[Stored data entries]
Lemma first_keyword_spec (g_desc c_desc : string) (kws : list string) :
  match first_keyword kws g_desc c_desc with
  | Some k =>
      exists before after,
        kws = (before ++ k :: after)%list
        /\ contains k g_desc = true /\ contains k c_desc = true
        /\ forall k', In k' before ->
             ~ (contains k' g_desc = true /\ contains k' c_desc = true)
  | None =>
      forall k, In k kws ->
        ~ (contains k g_desc = true /\ contains k c_desc = true)
  end.
Proof.
  induction kws as [ | k kws IH ]; cbn [first_keyword]; [ intros k [] | ].
  destruct (contains k g_desc && contains k c_desc) eqn:Hk.
  - apply andb_true_iff in Hk. exists [], kws.
    split; [ reflexivity | ]. split; [ tauto | ]. split; [ tauto | intros k' [] ].
  - assert (Hnot : ~ (contains k g_desc = true /\ contains k c_desc = true)).
    { intros [H1 H2]. rewrite H1, H2 in Hk. discriminate. }
    destruct (first_keyword kws g_desc c_desc) as [ k0 | ].
    + destruct IH as (before & after & -> & Hg & Hc & Hfirst).
      exists (k :: before), after. split; [ reflexivity | ].
      split; [ exact Hg | ]. split; [ exact Hc | ].
      intros k' [<- | Hin]; [ exact Hnot | now apply Hfirst ].
    + intros k' [<- | Hin]; [ exact Hnot | now apply IH ].
Qed.

(** *** What [str] of an issue shows of its entries *)

Lemma concat_map_app (f : ascii -> string) (a b : string) :
  concat_map f (a ++ b) = concat_map f a ++ concat_map f b.
Proof.
  induction a as [ | c a IH ]; cbn [append concat_map]; [ reflexivity | ].
  now rewrite IH, StringFacts.app_assoc.
Qed.

(** A character that lower-cases to a keyword character is written as it
    is by [repr]. *)
Lemma repr_char_plain (q b : ascii) :
  q = quote \/ q = "'"%char ->
  plain_char (lower_char b) = true -> repr_char q b = String b "".
Proof.
  intros [-> | ->] H;
    destruct b as [[] [] [] [] [] [] [] []];
    solve [ reflexivity | vm_compute in H; discriminate ].
Qed.

Lemma repr_plain (q : ascii) (d : string) :
  q = quote \/ q = "'"%char ->
  all_plain (lower d) = true -> concat_map (repr_char q) d = d.
Proof.
  intros Hq. induction d as [ | b d IH ]; [ reflexivity | ].
  unfold lower. cbn [map_string all_plain concat_map]. intros H.
  apply andb_true_iff in H. destruct H as [Hb Hd].
  rewrite (repr_char_plain q b Hq Hb), (IH Hd). reflexivity.
Qed.

(** A keyword in the lower-cased text of a string is in the lower-cased
    [repr] of the string. *)
Lemma keyword_in_repr_str (k d : string) :
  all_plain k = true -> contains k (lower d) = true ->
  exists pre post, lower (repr_str d) = pre ++ k ++ post.
Proof.
  intros Hk H. destruct (StringFacts.contains_inv _ _ H) as (x & y & Hxy).
  unfold lower in Hxy.
  destruct (StringFacts.map_string_app_inv _ _ _ _ Hxy) as (d1 & r & -> & Hd1 & Hr).
  destruct (StringFacts.map_string_app_inv _ _ _ _ Hr) as (d2 & d3 & -> & Hd2 & Hd3).
  unfold repr_str.
  set (q := if contains "'" (d1 ++ d2 ++ d3)
               && negb (contains (String quote "") (d1 ++ d2 ++ d3))
            then quote else "'"%char).
  assert (Hq : q = quote \/ q = "'"%char) by (subst q; destruct (_ && _); auto).
  rewrite !concat_map_app.
  rewrite (repr_plain q d2 Hq) by (unfold lower; now rewrite Hd2).
  exists (lower (String q (concat_map (repr_char q) d1))),
         (lower (concat_map (repr_char q) d3 ++ String q "")).
  unfold lower. cbn [map_string append].
  rewrite !StringFacts.map_string_app, Hd2. cbn [map_string append].
  now rewrite !StringFacts.app_assoc.
Qed.

(** [repr] of a dict shows the [repr] of each of its values. *)
Lemma repr_shows_value (o : dict) (key : string) (v : json) :
  In (key, v) o -> exists pre post, repr (JObj o) = pre ++ repr v ++ post.
Proof.
  intros Hin. cbn [repr].
  set (items := fix items (o : list (string * json)) : string :=
         match o with
         | [] => ""
         | (k, v) :: o' =>
             repr_str k ++ ": " ++ repr v
             ++ match o' with [] => "" | _ => ", " ++ items o' end
         end).
  assert (H : exists pre post, items o = pre ++ repr v ++ post).
  { induction o as [ | [k0 v0] o IH ]; [ destruct Hin | ].
    destruct Hin as [Heq | Hin].
    - injection Heq as -> ->. cbn [items].
      exists (repr_str key ++ ": "),
             (match o with [] => "" | _ => ", " ++ items o end).
      now rewrite !StringFacts.app_assoc.
    - destruct (IH Hin) as (pre & post & Hpp). cbn [items].
      destruct o as [ | kv o ]; [ destruct Hin | ].
      rewrite Hpp.
      exists (repr_str k0 ++ ": " ++ repr v0 ++ ", " ++ pre), post.
      now rewrite !StringFacts.app_assoc. }
  destruct H as (pre & post & ->).
  exists ("{" ++ pre), (post ++ "}"). cbn [append].
  now rewrite !StringFacts.app_assoc.
Qed.

(** A keyword in the lower-cased text of a string entry of an issue is in
    the text the matcher compares. *)
Lemma keyword_in_entry (o : dict) (key d k : string) :
  In (key, JStr d) o -> all_plain k = true -> contains k (lower d) = true ->
  contains k (lower (str (JObj o))) = true.
Proof.
  intros Hin Hk Hd.
  destruct (repr_shows_value o key (JStr d) Hin) as (pre & post & Hrepr).
  destruct (keyword_in_repr_str k d Hk Hd) as (x & y & Hxy).
  cbn [str]. rewrite Hrepr. cbn [repr] in *.
  unfold lower in *. rewrite !StringFacts.map_string_app, Hxy.
  replace (map_string lower_char pre ++ (x ++ k ++ y) ++ map_string lower_char post)
    with ((map_string lower_char pre ++ x) ++ k ++ (y ++ map_string lower_char post))
    by (now rewrite !StringFacts.app_assoc).
  apply StringFacts.contains_app.
Qed.

Lemma keywords_plain (k : string) : In k common_keywords -> all_plain k = true.
Proof.
  intros H. repeat (destruct H as [<- | H]; [ reflexivity | ]). destruct H.
Qed.

Lemma pair_entries_spec (g c : json) :
  (pair_entries g c <> [] <-> exists k, In k common_keywords /\ shared k g c)
  /\ (List.length (pair_entries g c) <= 1)%nat
  /\ (forall e, In e (pair_entries g c) ->
      gemini_finding e = g /\ codex_finding e = c /\ priority e = "HIGH"
      /\ exists before after,
           common_keywords = (before ++ keyword e :: after)%list
           /\ shared (keyword e) g c
           /\ forall k, In k before -> ~ shared k g c).
Proof.
  unfold pair_entries, shared.
  pose proof (first_keyword_spec (lower (str g)) (lower (str c)) common_keywords) as H.
  destruct (first_keyword common_keywords (lower (str g)) (lower (str c))) as [ k | ].
  - destruct H as (before & after & Hkws & Hg & Hc & Hfirst).
    split; [ | split; [ cbn; lia | ] ].
    + split; [ intros _ | discriminate ]. exists k. split; [ | tauto ].
      rewrite Hkws. apply in_or_app. right. now left.
    + intros e [<- | []]. cbn [gemini_finding codex_finding priority keyword].
      repeat split. now exists before, after.
  - split; [ | split; [ cbn; lia | ] ].
    + split; [ congruence | ]. intros (k & Hin & Hk). now destruct (H k Hin).
    + intros e [].
Qed.

Lemma keyword_consensus_pairs (gs cs : list json) (e : keyword_match) :
  In e (keyword_consensus gs cs) <->
  exists g c, In g gs /\ In c cs /\ In e (pair_entries g c).
Proof.
  unfold keyword_consensus. rewrite in_flat_map. split.
  - intros (g & Hg & He). apply in_flat_map in He.
    destruct He as (c & Hc & He). now exists g, c.
  - intros (g & c & Hg & Hc & He). exists g. split; [ exact Hg | ].
    apply in_flat_map. now exists c.
Qed.

(** C4 (as amended).  The texts compared are the lower-cased [str] of the
    whole issues.  A pair of issues gets a consensus entry exactly when
    some keyword of the vocabulary is a substring of both texts; it gets
    at most one entry, which records the first such keyword in the order
    of the vocabulary; and the consensus list holds the entries of all
    pairs.  The text of an issue dict shows every string entry of it, so
    a keyword found in a lower-cased string entry (such as the
    description) of both issues always makes them match. *)
Theorem C4_keyword_match (g c : json) (gs cs : list json) :
  (pair_entries g c <> [] <-> exists k, In k common_keywords /\ shared k g c)
  /\ (List.length (pair_entries g c) <= 1)%nat
  /\ (forall e, In e (pair_entries g c) ->
      gemini_finding e = g /\ codex_finding e = c /\ priority e = "HIGH"
      /\ exists before after,
           common_keywords = (before ++ keyword e :: after)%list
           /\ shared (keyword e) g c
           /\ forall k, In k before -> ~ shared k g c)
  /\ (forall e, In e (keyword_consensus gs cs) <->
      exists g' c', In g' gs /\ In c' cs /\ In e (pair_entries g' c'))
  /\ (forall k og oc kg dg kc dc,
      g = JObj og -> c = JObj oc -> In k common_keywords ->
      In (kg, JStr dg) og -> In (kc, JStr dc) oc ->
      contains k (lower dg) = true -> contains k (lower dc) = true ->
      pair_entries g c <> []).
Proof.
  destruct (pair_entries_spec g c) as (Hiff & Hlen & Hentry).
  split; [ exact Hiff | split; [ exact Hlen | split; [ exact Hentry | split ] ] ].
  - intros e. apply keyword_consensus_pairs.
  - intros k og oc kg dg kc dc -> -> Hk Hg Hc Hdg Hdc.
    apply Hiff. exists k. split; [ exact Hk | ].
    pose proof (keywords_plain k Hk) as Hplain.
    split; [ exact (keyword_in_entry og kg dg k Hg Hplain Hdg)
           | exact (keyword_in_entry oc kc dc k Hc Hplain Hdc) ].
Qed.

(** The example of the specification: the two descriptions share
    ["device"]. *)
Example device_matches :
  pair_entries (described "hard-coded device string")
               (described "GPU device not configurable")
  = [ {| keyword := "device";
         gemini_finding := described "hard-coded device string";
         codex_finding := described "GPU device not configurable";
         priority := "HIGH" |} ].
Proof. reflexivity. Qed.

Example no_shared_keyword :
  pair_entries (described "loop never ends") (described "loop never terminates") = [].
Proof. reflexivity. Qed.

(** C4 as stated fails: the descriptions below have no keyword of the
    vocabulary, yet the issues match on ["mode"], found in the file name
    ["model.py"] that [str] of the issue includes. *)
Lemma C4_match_without_shared_description_keyword :
  Forall (fun k => contains k (lower "unused import") = false) common_keywords
  /\ Forall (fun k => contains k (lower "missing docstring") = false) common_keywords
  /\ pair_entries (issue_at "model.py" 10 "unused import")
                  (issue_at "model.py" 88 "missing docstring")
     = [ {| keyword := "mode";
            gemini_finding := issue_at "model.py" 10 "unused import";
            codex_finding := issue_at "model.py" 88 "missing docstring";
            priority := "HIGH" |} ].
Proof.
  split; [ repeat constructor | split; [ repeat constructor | reflexivity ] ].
Qed.

End KeywordFacts.

(* ================================================================== *)
(** * Further properties of the code *)
(* ================================================================== *)

(** ** The quick workflow: files, reviews, consensus *)

Module QuickMore.
Import Quick Spec.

◆ PROMPT
Among the entries above, the lines between the ones containing "Lemma concat_map_app (f" and "unfold lower. cbn [map_string all_plain", inclusive, are to be transcribed exactly. No other line is to be given.

◆ TASK SOLUTION
Lemma concat_map_app (f : ascii -> string) (a b : string) :
  concat_map f (a ++ b) = concat_map f a ++ concat_map f b.
Proof.
  induction a as [ | c a IH ]; cbn [append concat_map]; [ reflexivity | ].
  now rewrite IH, StringFacts.app_assoc.
Qed.

(** A character that lower-cases to a keyword character is written as it
    is by [repr]. *)
Lemma repr_char_plain (q b : ascii) :
  q = quote \/ q = "'"%char ->
  plain_char (lower_char b) = true -> repr_char q b = String b "".
Proof.
  intros [-> | ->] H;
    destruct b as [[] [] [] [] [] [] [] []];
    solve [ reflexivity | vm_compute in H; discriminate ].
Qed.

Lemma repr_plain (q : ascii) (d : string) :
  q = quote \/ q = "'"%char ->
  all_plain (lower d) = true -> concat_map (repr_char q) d = d.
Proof.
  intros Hq. induction d as [ | b d IH ]; [ reflexivity | ].
  unfold lower. cbn [map_string all_plain concat_map]. intros H.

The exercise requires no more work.